▸ **Exercise data**
Lemma deliver_all_loop_terminates (fuel : nat) (rng : nat -> nat)
    (k : nat) (s : DistributedSystem) :
  (List.length (pending_messages s) <= fuel)%nat ->
  exists s' r, deliver_all_loop fuel rng k s = Some (s', r)
               /\ (r = Return tt -> pending_messages s' = []).
Proof.
  revert k s. induction fuel as [|fuel IH]; intros k s Hlen; cbn.
  - destruct (pending_messages s) eqn:E; [|cbn in Hlen; lia].
    now exists s, (Return tt).
  - destruct (pending_messages s) as [|m0 l] eqn:E.
    + now exists s, (Return tt).
    + rewrite <- E.
      set (m := choice (rng k) (pending_messages s) m0).
      assert (Hin : In m (pending_messages s)).
      { apply choice_In. rewrite E. discriminate. }
      destruct (deliver_message_shrinks s m Hin) as (Hs & _ & _).
      destruct (deliver_message m s) as [s1 [e|ev]] eqn:D; cbn in Hs.
      * exists s1, (Raise e). split; [reflexivity|discriminate].
      * apply IH. rewrite E in Hs. cbn in Hs. cbn in Hlen. lia.
Qed.

Lemma deliver_all_loop_empties (fuel : nat) (rng : nat -> nat)
    (k : nat) (s : DistributedSystem) :
  (List.length (pending_messages s) <= fuel)%nat ->
  (forall m, In m (pending_messages s) ->
             registered s (msg_receiver m)) ->
  exists s', deliver_all_loop fuel rng k s = Some (s', Return tt)
             /\ pending_messages s' = [].
Proof.
  revert k s. induction fuel as [|fuel IH]; intros k s Hlen Hreg; cbn.
  - destruct (pending_messages s) eqn:E; [|cbn in Hlen; lia].
    now exists s.
  - destruct (pending_messages s) as [|m0 l] eqn:E.
    + now exists s.
    + rewrite <- E. rewrite <- E in Hreg.
      set (m := choice (rng k) (pending_messages s) m0).
      assert (Hin : In m (pending_messages s)).
      { apply choice_In. rewrite E. discriminate. }
      destruct (deliver_message_shrinks s m Hin) as (Hs & Hi & Hk).
      pose proof (Hreg m Hin) as Hm. unfold registered in Hm.
      pose proof (deliver_message_present s m Hin) as D. cbn in D.
      destruct (dict_get (processes s) (msg_receiver m)) as [c|] eqn:Er;
        [|contradiction].
      rewrite D in Hs, Hi, Hk |- *. cbn in Hs, Hi, Hk.
      apply IH.
      * assert (HL : List.length (pending_messages s)
                      = S (List.length l)) by now rewrite E.
        cbn in Hlen |- *. lia.
      * cbn. intros m' Hm'. unfold registered. cbn.
        apply dict_get_keys. unfold dict_keys in *. rewrite Hk.
        apply dict_get_keys. apply Hreg. now apply Hi.
Qed.


End DeliverAll.

(** C10, as the code runs it.  With fuel for one round per pending message
    the loop of [deliver_all_pending] ends, whatever the draws; when it
    returns, the pending list is empty, and it returns whenever the
    receiver of every pending message is registered.  Each delivery removes
    one message from the pending list and adds none. *)
Theorem deliver_all_pending_empties
    (s : DistributedSystem) (rng : nat -> nat) (fuel : nat) :
  (List.length (pending_messages s) <= fuel)%nat ->
  (exists s' r, deliver_all_pending fuel rng s = Some (s', r)
                /\ (r = Return tt -> pending_messages s' = []))
  /\ ((forall m, In m (pending_messages s) ->
                 registered s (msg_receiver m)) ->
      exists s', deliver_all_pending fuel rng s = Some (s', Return tt)
                 /\ pending_messages s' = [])
  /\ (forall m, In m (pending_messages s) ->
        S (List.length (pending_messages (fst (deliver_message m s))))
          = List.length (pending_messages s)
        /\ incl (pending_messages (fst (deliver_message m s)))
                (pending_messages s)).
Proof.
  intros Hlen. split; [|split].
  - now apply deliver_all_loop_terminates.
  - intros Hreg. now apply deliver_all_loop_empties.
  - intros m Hin. destruct (deliver_message_shrinks s m Hin) as (? & ? & _).
    now split.
Qed.

(** Three messages between two registered processes, drawn in the order
    the stream [1, 3, 5, ...] gives. *)
Lemma deliver_all_pending_empties_witness :
  let s := run [OpSend "A" "B" "x"; OpSend "B" "A" "y"; OpSend "A" "B" "z"]
               (init ["A"; "B"]) in
  (List.length (pending_messages s) <= 3)%nat
  /\ (forall m, In m (pending_messages s) -> registered s (msg_receiver m))
  /\ exists s', deliver_all_pending 3 (fun k => 2 * k + 1)%nat s
                  = Some (s', Return tt)
                /\ pending_messages s' = [].
Proof.
  intros s.
  assert (Hlen : (List.length (pending_messages s) <= 3)%nat)
    by (cbn; lia).
  assert (Hreg : forall m, In m (pending_messages s) ->
                           registered s (msg_receiver m)).
  { intros m Hm. cbn in Hm.
    destruct Hm as [<-|[<-|[<-|[]]]]; discriminate. }
  split; [exact Hlen|]. split; [exact Hreg|].
  exact (proj1 (proj2 (deliver_all_pending_empties s _ 3 Hlen)) Hreg).
Defined.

▸ **Activity**
Could you repeat exactly the lines above from the line with "(** C10, as" up to and including the line with "(s : DistributedSystem) (rng", and only those?

▸ **Task response**
(** C10, as the code runs it.  With fuel for one round per pending message
    the loop of [deliver_all_pending] ends, whatever the draws; when it
    returns, the pending list is empty, and it returns whenever the
    receiver of every pending message is registered.  Each delivery removes
    one message from the pending list and adds none. *)
Theorem deliver_all_pending_empties
    (s : DistributedSystem) (rng : nat -> nat) (fuel : nat) :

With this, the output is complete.